Sou também, como já escrevi abaixo, contra tolices como a de impedir a
construção da hidrelétrica de Belo Monte. Preferem lampiões de
querosene e carros de boi?
Sou, evidentemente, contra quebra-quebras, saques e roubos. Sou, é claro, contra a violência policial.
Aqui nos Estados Unidos convivi diversos meses com o movimento Occupy
Wall Street, em Nova York, e cheguei a pensar em ir lá, mas moro longe.
O movimento durou diversos meses, protestanto contra a roubalheira dos
“big shots” e o desequilíbrio social, com 99% da população ganhando cada
vez menos e 1% ganhando cada vez mais.
Mas foi um movimento pacífico, sem quebra-quebras e sem tiro nos
manifestantes. Só acabou mesmo porque o inverno chegou e é duro acampar
na neve e no gelo.
No Brasil não há inverno (a não ser nas páginas da moda) e aí temos uma grande oportunidade de levar os protestos adiante.

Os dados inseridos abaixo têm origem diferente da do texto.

(* ===== verification/LossProtectionFacts.v ===== *)
(** * Loss protection: fail-closed, durable, exactly once

    [lp_ok] relates the protection, the submit admission and the store's file: the
    admission sees the protection's state, an armed switch means that the realised loss
    of the day is below the limit, a halt that is not yet recorded has a retry pending,
    and, as long as no two store operations in a row fail, the file never recovers an
    armed switch when the switch in memory is not armed.  The invariant holds for every
    pattern of I/O outcomes. *)

From Stdlib Require Import ZArith Lia.
From stdpp Require Import sorting strings gmap numbers list.
From S2P Require Import Prelude RustText DecimalAmount LossGovernor KillSwitch LossProtection.

Open Scope Z_scope.

(** Step through reads, field updates and the entry of the store's writers. *)
Ltac lp_step :=
  first
  [ runs_step
  | progress unfold set_pending, set_state, set_daily, set_pnl_maps, set_currency, with_protection,
      replace_kill_switch_state, write_state, store_invalidate, write_state_with_loss_snapshot ];
  cbn [protection admission_state store_file store_operations emissions emitted config state
       daily_bucket daily_realized_pnl cumulative_position_pnl closed_position_pnl
       adjusted_position_pnl pending_halt_actions settlement_currency].
Ltac lp_steps := repeat lp_step.

Section Facts.
Context {D C : Type} `{DecimalLaws D} `{CurrencyOps C} `{DecimalText D}.
Context (sha256_hex : bytes → text) (debug_transition_error : KillSwitchTransitionError → text)
        (store_io : nat → StoreOutcome) (emit_io : nat → option text).
Implicit Types (w : @LossWorld D C) (p : @KillSwitchLossProtection D C).

(** ** The invariant *)

(** No two store operations in a row fail. *)
Definition store_reliable : Prop :=
  ∀ k error replaced, store_io k = StoreFailed error replaced → store_io (S k) = StoreDone.

(** The state a restart recovers from the file. *)
Definition recovered_from w : KillSwitchState :=
  recovered_kill_switch_state (recovery_state (recovery_record_of (D := D) (store_file w))).

Definition durable w : Prop := state (protection w) ≠ KsArmed → recovered_from w ≠ KsArmed.

(** An armed record has no pending actions. *)
Definition file_ok (f : StoreFile) : Prop :=
  match f with
  | FileRecord KsArmed (Some s) => persisted_pending_halt_actions s = None
  | _ => True
  end.

Definition pending_ok p : Prop :=
  ∀ q, pending_halt_actions p = Some q → pending_state q ≠ KsArmed.

Record lp_core w : Prop := {
  core_sync : admission_state w = state (protection w);
  core_armed : state (protection w) = KsArmed →
    realized_loss_breached (protection w) = false ∧ pending_halt_actions (protection w) = None;
  core_halting : ∀ id t, state (protection w) = KsHalting id t →
    ∃ q, pending_halt_actions (protection w) = Some q ∧ pending_state q = KsHalting id t;
  core_pending : pending_ok (protection w);
  core_file : file_ok (store_file w);
}.

Definition lp_ok w : Prop := lp_core w ∧ (store_reliable → durable w).

(** What the failure path needs of the world it starts from. *)
Definition lp_base w : Prop := pending_ok (protection w) ∧ file_ok (store_file w).

Lemma lp_ok_base w : lp_ok w → lp_base w.
Proof. intros [[] _]. by split. Qed.

(** What a non-armed record recovers is not armed. *)
Lemma record_not_armed s loss :
  s ≠ KsArmed →
  recovered_kill_switch_state (recovery_state (recovery_record_of (D := D) (FileRecord s loss))) ≠ KsArmed.
Proof.
  intros Hs. simpl. destruct loss as [l|]; [destruct (restore_snapshot l)|]; by destruct s.
Qed.

(** ** The failure path *)

Definition state_replaced p (s : KillSwitchState) : KillSwitchLossProtection :=
  mkProtection (config p) s (daily_bucket p) (daily_realized_pnl p) (cumulative_position_pnl p)
    (closed_position_pnl p) (adjusted_position_pnl p) (pending_halt_actions p) (settlement_currency p).

(** Everything but the kill-switch state and the pending actions. *)
Definition figures p :=
  (config p, daily_bucket p, daily_realized_pnl p,
   (cumulative_position_pnl p, closed_position_pnl p, adjusted_position_pnl p), settlement_currency p).

Lemma store_write_runs file w (Q : Result unit text → LossWorld → Prop) :
  (∀ r file' n, n = S (store_operations w) →
     (r = Ok tt ∧ file' = file ∧ store_io (store_operations w) = StoreDone ∨
      (∃ e replaced, r = Err e ∧ store_io (store_operations w) = StoreFailed e replaced) ∧
      (file' = file ∨ file' = store_file w)) →
     Q r (mkLossWorld (protection w) (admission_state w) file' n (emissions w) (emitted w))) →
  runs (store_write store_io file) w Q.
Proof.
  intros HQ. unfold store_write. destruct (store_io (store_operations w)) as [|e replaced] eqn:E.
  - eexists _, _. split; [by rewrite E|]. apply HQ; [done|]. by left.
  - eexists _, _. split; [by rewrite E|]. apply HQ; [done|]. right. split; [by eauto|].
    destruct replaced; auto.
Qed.

Lemma latch_failed_runs id reason w :
  lp_base w →
  runs (latch_failed store_io (KsFailedManualIntervention id reason)) w (λ r w',
    lp_ok w' ∧ protection w' = state_replaced (protection w) (KsFailedManualIntervention id reason) ∧
    emitted w' = emitted w).
Proof.
  intros [Hp Hf]. unfold latch_failed. lp_steps. unfold persist_failed_state_or_invalidate. lp_steps.
  apply store_write_runs. intros r1 f1 n1 -> Hw1. simpl in Hw1.
  assert (Hcore : ∀ f n em, file_ok f → lp_core (mkLossWorld (state_replaced (protection w)
    (KsFailedManualIntervention id reason)) (KsFailedManualIntervention id reason) f n em (emitted w))).
  { intros f n em Hf'. by constructor. }
  destruct Hw1 as [(-> & -> & _)|[(e & rep & -> & E) Hf1]].
  - lp_steps. split_and!; [|done|done]. split; [by apply Hcore|]. intros _ _.
    by apply (record_not_armed (KsFailedManualIntervention id reason)).
  - lp_steps. apply store_write_runs. intros r2 f2 n2 -> Hw2. simpl in *. lp_steps.
    split_and!; [|done|done]. split.
    + apply Hcore. destruct Hw2 as [(_ & -> & _)|[_ [-> | ->]]]; [done|done|]. by destruct Hf1 as [-> | ->].
    + intros Hio _. destruct Hw2 as [(_ & -> & _)|[(e2 & rep2 & _ & E2) _]]; [done|].
      by rewrite (Hio _ _ _ E) in E2.
Qed.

Os manifestantes terão meu pleno apoio (apoio desimportante, bem sei)
se protestarem contra a corrupção de politicos e cartolas que solapa o
país, se protestarem contra as promessas de investimento em educação,
saúde e obras de infraestrura que nunca saíram do papel, contra os
orçamentos para a Copa do Mundo e a Olimpíada (como já aconteceu nos
Jogos Pan-Americanos) que ultrapassam em muito as previsões, sem uma
explicação razoável.
Seria ótimo se ao fim de tudo os corruptos fossem encaminhados,
algemados e expostos à execração popular, para o presídio, em vez de
legislarem contra os juizes que os condenaram.
O que impede o Brasil de se tornar um país desenvolvido é a corrupção
e a indiferença diante da corrupção. Se, a propósito da Copa do Mundo e
da Olimpíada, os protestos populares levarem o país a acordar,
estaremos todos de parabéns. Todos menos os corruptos.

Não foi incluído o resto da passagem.